-- Opening Marker --
(** The codec and bit depth of a video coding type. *)
Definition video_codec (coding : Z) : option (string * Z) :=
  if coding =? codingHEVC then Some ("hevc", 10)
  else if (coding =? codingH264) || (coding =? codingMVC) then Some ("h264", 8)
  else if coding =? codingVC1 then Some ("vc1", 8)
  else if coding =? codingMPEG2Video then Some ("mpeg2", 8)
  else if coding =? codingMPEG1Video then Some ("other", 8)
  else None.
Definition setVideo (coding format rate : Z) (f : Feature) : Feature :=
  match video_codec coding with
  | Some (codec, depth) =>
    let '(w, h) := bdVideoSize format in
    with_video f codec depth w h (bdFrameRate rate) (ft_dynamic_range f) (ft_dv_profile f)
  | None => f
  end.
Definition set_range (range : string * Z) (f : Feature) : Feature :=
  with_video f (ft_video_codec f) (ft_bit_depth f) (ft_width f) (ft_height f) (ft_frame_rate f) (fst range) (snd range).

Definition hex_byte_text (z : Z) : string :=
  if z <? 16 then hex_digit z else (hex_digit (Z.shiftr z 4) +:+ hex_digit (Z.land z 0xf)).
Definition bdAudioTrack (coding format : Z) (lang : string) (first : bool) : AudioTrack :=
  let '(fmt, codec, profile) :=
    (if coding =? codingLPCM then ("pcm", "pcm_bluray", "")
     else if coding =? codingAC3 then ("ac3", "ac3", "")
     else if coding =? codingDTS then ("dts", "dca", "")
     else if coding =? codingTrueHD then ("truehd", "truehd", "")
     else if (coding =? codingEAC3) || (coding =? codingEAC3Sec) then ("eac3", "eac3", "")
     else if coding =? codingDTSHDHRA then ("dts_hd_hra", "dca", "hra")
     else if coding =? codingDTSHDMA then ("dts_hd_ma", "dca", "ma")
     else if coding =? codingDTSExpress then ("dts", "dca", "express")
     else if (coding =? codingMPEG1Audio) || (coding =? codingMPEG2Audio) then ("other", "mp2", "")
     else ("other", "0x" +:+ hex_byte_text coding, "")) in
  {| at_format := fmt; at_codec := codec; at_profile := profile;
     at_channels := if format =? 1 then 1 else if format =? 3 then 2 else 0;
     at_language := ""; at_language_code := langCode lang; at_title := ""; at_default := first; at_atmos := false |}.
Definition bdSubtitle (coding : Z) (lang : string) : SubtitleTrack := {|
  sub_codec := if coding =? codingTextST then "textst" else "pgs"; sub_language := "";
  sub_language_code := langCode lang; sub_forced := false; sub_external := false |}.

(** Tracks with the first one marked. *)
Definition audio_tracks (l : list (Z * Z * string)) : list AudioTrack :=
  imap (fun i '(coding, format, lang) => bdAudioTrack coding format lang (i =? 0)%nat) l.
Lemma keep_step_distinct cands kept : NoDup (map (fun c => map segment (mf_items (ca_pl c))) kept) ->
  NoDup (map (fun c => map segment (mf_items (ca_pl c))) (foldl keep_step kept cands)).
Proof.
  revert kept. induction cands as [|c cands IH]; intros kept Hn; [done |]. cbn [foldl]. apply IH. unfold keep_step.
  destruct (hasRepeats _ _); [done |]. cbn [orb]. destruct (existsb _ _) eqn:Hs; [done |].
  rewrite map_app. apply NoDup_app. split_and!; [done | | apply NoDup_singleton].
  intros x (k & -> & Hk)%list_elem_of_fmap Hx%list_elem_of_singleton.
  assert (Ht : existsb (fun k => samePlaylist (ca_pl k) (ca_pl c)) kept = true); [| congruence].
  apply existsb_elem. exists k. split; [done |]. by apply samePlaylist_spec.
Qed.

(** ** Other cuts *)

Section alternates.
Context `{Unicode} (main limit : nat).

Lemma alternates_spec l seen n : (n < limit)%nat ->
  (forall c, c ∈ alternates main limit l seen n -> exists i, (i, c) ∈ l /\ i <> main /\ long c /\ clipKey (ca_pl c) ∉ seen) /\
  NoDup (map (fun c => clipKey (ca_pl c)) (alternates main limit l seen n)) /\
  alternates main limit l seen n `sublist_of` map snd l /\
  (length (alternates main limit l seen n) + n <= limit)%nat.
Proof.
  revert seen n. induction l as [|[i c] l IH]; intros seen n Hn; cbn [alternates].
  { split_and!; [by intros c ?%not_elem_of_nil | constructor | constructor | cbn; lia]. }
  assert (Hskip : forall x, (exists j, (j, x) ∈ l /\ j <> main /\ long x /\ clipKey (ca_pl x) ∉ seen) ->
    exists j, (j, x) ∈ (i, c) :: l /\ j <> main /\ long x /\ clipKey (ca_pl x) ∉ seen).
  { intros x (j & Hj & ?). exists j. split; [by right | done]. }
  destruct (IH seen n Hn) as (A & B & C & D).
  destruct ((i =? main)%nat || (ca_ticks c <=? thirtyMinuteTicks)) eqn:Hm.
  { split_and!; [auto | done | by apply sublist_cons | done]. }
  destruct (mem (clipKey (ca_pl c)) seen) eqn:Hs.
  { split_and!; [auto | done | by apply sublist_cons | done]. }
  apply orb_false_iff in Hm as [Hi%Nat.eqb_neq Hl%Z.leb_gt]. apply mem_false in Hs.
  assert (Hc : exists j, (j, c) ∈ (i, c) :: l /\ j <> main /\ long c /\ clipKey (ca_pl c) ∉ seen)
    by (exists i; split_and!; [by left | done | done | done]).
  destruct (Nat.eqb_spec (S n) limit) as [He|He].
  { split_and!; [by intros x ->%list_elem_of_singleton | apply NoDup_singleton | | cbn; lia].
    cbn. apply sublist_skip, sublist_nil_l. }
  destruct (IH (clipKey (ca_pl c) :: seen) (S n) ltac:(lia)) as (A' & B' & C' & D'). split_and!.
  - intros x [->|Hx]%elem_of_cons; [done |]. destruct (A' x Hx) as (j & Hj & Hjm & Hlx & Hk). apply Hskip. exists j.
    split_and!; try done. by intros ?; apply Hk; right.
  - cbn [map]. apply NoDup_cons. split; [| done]. intros (x & Hx & Hin)%list_elem_of_fmap.
    destruct (A' x Hin) as (_ & _ & _ & _ & Hk). apply Hk. rewrite Hx. by left.
  - cbn. by apply sublist_skip.
  - cbn [length]. lia.
Qed.
(* ===== verification/Limiter.v ===== *)
(** * Throttling of logins and of log lines (internal/auth/limiter.go)

    Times and durations are nanoseconds. Every operation holds the limiter's mutex, so
    a concurrent history is a sequence of operations. Go iterates a map in any order:
    [evictLocked] takes the order as an argument. *)

From S2P Require Import Prelude GoStd GoNet.
Local Open Scope string_scope.
Local Open Scope Z_scope.

Definition second : Z := 1000000000.
Definition minute : Z := 60 * second.
Definition freeAttempts : Z := 5.
Definition baseDelay : Z := second.
Definition maxDelay : Z := 15 * minute.
Definition forgetAfter : Z := 60 * minute.
Definition maxLimiterKeys : Z := 10000.
Definition userFreeAttempts : Z := 10.
Definition userMaxDelay : Z := 5 * minute.
Definition ipv6LimiterPrefix : Z := 56.

Record limiterPolicy := { lp_free : Z; lp_base : Z; lp_max : Z }.
Definition addressPolicy : limiterPolicy := {| lp_free := freeAttempts; lp_base := baseDelay; lp_max := maxDelay |}.
Definition userPolicy : limiterPolicy := {| lp_free := userFreeAttempts; lp_base := baseDelay; lp_max := userMaxDelay |}.

Record attempts := { at_failures : Z; at_last : Z }.
Record limiter := { lm_policy : limiterPolicy; lm_entries : gmap string attempts }.
Definition newLimiterWith (p : limiterPolicy) : limiter := {| lm_policy := p; lm_entries := ∅ |}.
Definition with_entries (l : limiter) (m : gmap string attempts) : limiter :=
  {| lm_policy := lm_policy l; lm_entries := m |}.

Definition delay (p : limiterPolicy) (n : Z) : Z :=
  if n <? lp_free p then 0 else
  let shift := n - lp_free p in
  if 20 <=? shift then lp_max p else Z.min (wrap64 (Z.shiftl (lp_base p) shift)) (lp_max p).

Definition key_count (m : gmap string attempts) : Z := Z.of_nat (size m).

(** The loop of [evictLocked] over the keys in [order]; [oldest] is the stalest key so
    far with its time. *)
Fixpoint evict_loop (now : Z) (order : list string) (m : gmap string attempts) (oldestKey : string) (oldest : Z) :
    gmap string attempts * string :=
  match order with
  | [] => (m, oldestKey)
  | k :: order =>
    match m !! k with
    | None => evict_loop now order m oldestKey oldest
    | Some e =>
      if forgetAfter <? now - at_last e then evict_loop now order (delete k m) oldestKey oldest
      else if String.eqb oldestKey "" || (at_last e <? oldest) then evict_loop now order m k (at_last e)
      else evict_loop now order m oldestKey oldest
    end
  end.
Definition evictLocked (now : Z) (order : list string) (l : limiter) : limiter :=
  let '(m, oldestKey) := evict_loop now order (lm_entries l) "" 0 in
  with_entries l (if (maxLimiterKeys <=? key_count m) && negb (String.eqb oldestKey "") then delete oldestKey m else m).

(** The wait, zero when the attempt may be made; [order] is that of an eviction. *)
Definition begin_attempt (key : string) (now : Z) (order : list string) (l : limiter) : Z * limiter :=
  let m0 := lm_entries l in
  let '(e, m) :=
    match m0 !! key with
    | Some e => if forgetAfter <? now - at_last e then (None, delete key m0) else (Some e, m0)
    | None => (None, m0) end in
  let l := with_entries l m in
  let until := match e with Some e => at_last e + delay (lm_policy l) (at_failures e) | None => now end in
  if bool_decide (is_Some e) && (now <? until) then (until - now, l) else
  let l := if bool_decide (e = None) && (maxLimiterKeys <=? key_count m) then evictLocked now order l else l in
  let failures := match e with Some e => at_failures e | None => 0 end in
  (0, with_entries l (<[key := {| at_failures := failures + 1; at_last := now |}]> (lm_entries l))).

Definition abort (key : string) (l : limiter) : limiter :=
  match lm_entries l !! key with
  | Some e =>
    let n := at_failures e - 1 in
    with_entries l (if n <=? 0 then delete key (lm_entries l)
      else <[key := {| at_failures := n; at_last := at_last e |}]> (lm_entries l))
  | None => l
  end.
Definition reset (key : string) (l : limiter) : limiter := with_entries l (delete key (lm_entries l)).

(** ** Keys *)

Definition limiterKey (ip : option Z) : string :=
  match ip with
  | None => "unknown"
  | Some ip =>
    let a := addr_of_ip ip in
    if Is6 a then prefix_text (addr_prefix a ipv6LimiterPrefix) else addr_text a
  end.

Section keys.
Context `{Unicode}.
(** The first 16 bytes of the digest. *)
Definition userLimiterKey (username : string) : string :=
  "u:" +:+ stake 32 (sha256_hex (to_lower (trim_space username))).
End keys.

(** ** Log sampling *)

Definition logSampleWindow : Z := minute.
Definition logSampleBurst : Z := 10.
(** [counts = None]: the nil map of a sampler not used yet. *)
Record logSampler := { ls_window : Z; ls_counts : option (gmap string Z); ls_suppressed : gmap string Z }.
Definition allow (kind : string) (now : Z) (l : logSampler) : (bool * Z) * logSampler :=
  let '(window, counts) :=
    match ls_counts l with
    | Some c => if (logSampleWindow <=? now - ls_window l) || (now <? ls_window l) then (now, ∅) else (ls_window l, c)
    | None => (now, ∅) end in
  let n := default 0 (counts !! kind) in
  let s := default 0 (ls_suppressed l !! kind) in
  if logSampleBurst <=? n then
    ((false, 0), {| ls_window := window; ls_counts := Some counts; ls_suppressed := <[kind := s + 1]> (ls_suppressed l) |})
  else
    ((true, s), {| ls_window := window; ls_counts := Some (<[kind := n + 1]> counts);
                   ls_suppressed := delete kind (ls_suppressed l) |}).
Lemma delay_shift p n : policy_ok p -> lp_free p <= n < lp_free p + 20 ->
  delay p n = Z.min (lp_base p * 2 ^ (n - lp_free p)) (lp_max p).
Proof.
  intros [H1 H2 H3] Hn. unfold delay. destruct (Z.ltb_spec n (lp_free p)); [lia |].
  destruct (Z.leb_spec 20 (n - lp_free p)); [lia |]. rewrite Z.shiftl_mul_pow2 by lia. rewrite wrap64_id; [done |].
  assert (2 ^ (n - lp_free p) <= 2 ^ 19) by (apply Z.pow_le_mono_r; lia).
  unfold min_int64, max_int64. nia.
Qed.
Lemma delay_range p n : policy_ok p -> 0 <= delay p n <= lp_max p.
Proof.
  intros Hp. destruct (Z.ltb_spec n (lp_free p)) as [Hn|Hn].
  - unfold delay. rewrite (proj2 (Z.ltb_lt _ _) Hn). destruct Hp; lia.
  - destruct (Z.le_gt_cases (lp_free p + 20) n).
    + unfold delay. destruct (Z.ltb_spec n (lp_free p)); [lia |]. destruct (Z.leb_spec 20 (n - lp_free p)); [| lia]. destruct Hp; lia.
    + rewrite delay_shift by (done || lia). destruct Hp. assert (0 <= 2 ^ (n - lp_free p)) by (apply Z.pow_nonneg; lia). nia.
Qed.
(** A further failure never shortens the wait. *)
Lemma delay_mono p n m : policy_ok p -> lp_max p <= lp_base p * 2 ^ 19 -> n <= m -> delay p n <= delay p m.
Proof.
  intros Hp Hmax Hnm. destruct (Z.ltb_spec n (lp_free p)) as [Hn|Hn].
  { unfold delay at 1. rewrite (proj2 (Z.ltb_lt _ _) Hn). by apply delay_range. }
  destruct (Z.le_gt_cases (lp_free p + 20) m) as [Hm|Hm].
  { replace (delay p m) with (lp_max p); [by apply delay_range |]. unfold delay.
    destruct (Z.ltb_spec m (lp_free p)); [lia |]. by destruct (Z.leb_spec 20 (m - lp_free p)); [| lia]. }
  rewrite !delay_shift by (done || lia). apply Z.min_le_compat_r, Z.mul_le_mono_nonneg_l; [destruct Hp; lia |].
  apply Z.pow_le_mono_r; lia.
Qed.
-- Closing Marker --
[TASK BRIEF] Starting at the first line of the records, print each line exactly, stopping after the line that contains "(if coding =?".

[RESULT]
(** The codec and bit depth of a video coding type. *)
Definition video_codec (coding : Z) : option (string * Z) :=
  if coding =? codingHEVC then Some ("hevc", 10)
  else if (coding =? codingH264) || (coding =? codingMVC) then Some ("h264", 8)
  else if coding =? codingVC1 then Some ("vc1", 8)
  else if coding =? codingMPEG2Video then Some ("mpeg2", 8)
  else if coding =? codingMPEG1Video then Some ("other", 8)
  else None.
Definition setVideo (coding format rate : Z) (f : Feature) : Feature :=
  match video_codec coding with
  | Some (codec, depth) =>
    let '(w, h) := bdVideoSize format in
    with_video f codec depth w h (bdFrameRate rate) (ft_dynamic_range f) (ft_dv_profile f)
  | None => f
  end.
Definition set_range (range : string * Z) (f : Feature) : Feature :=
  with_video f (ft_video_codec f) (ft_bit_depth f) (ft_width f) (ft_height f) (ft_frame_rate f) (fst range) (snd range).

Definition hex_byte_text (z : Z) : string :=
  if z <? 16 then hex_digit z else (hex_digit (Z.shiftr z 4) +:+ hex_digit (Z.land z 0xf)).
Definition bdAudioTrack (coding format : Z) (lang : string) (first : bool) : AudioTrack :=
  let '(fmt, codec, profile) :=
    (if coding =? codingLPCM then ("pcm", "pcm_bluray", "")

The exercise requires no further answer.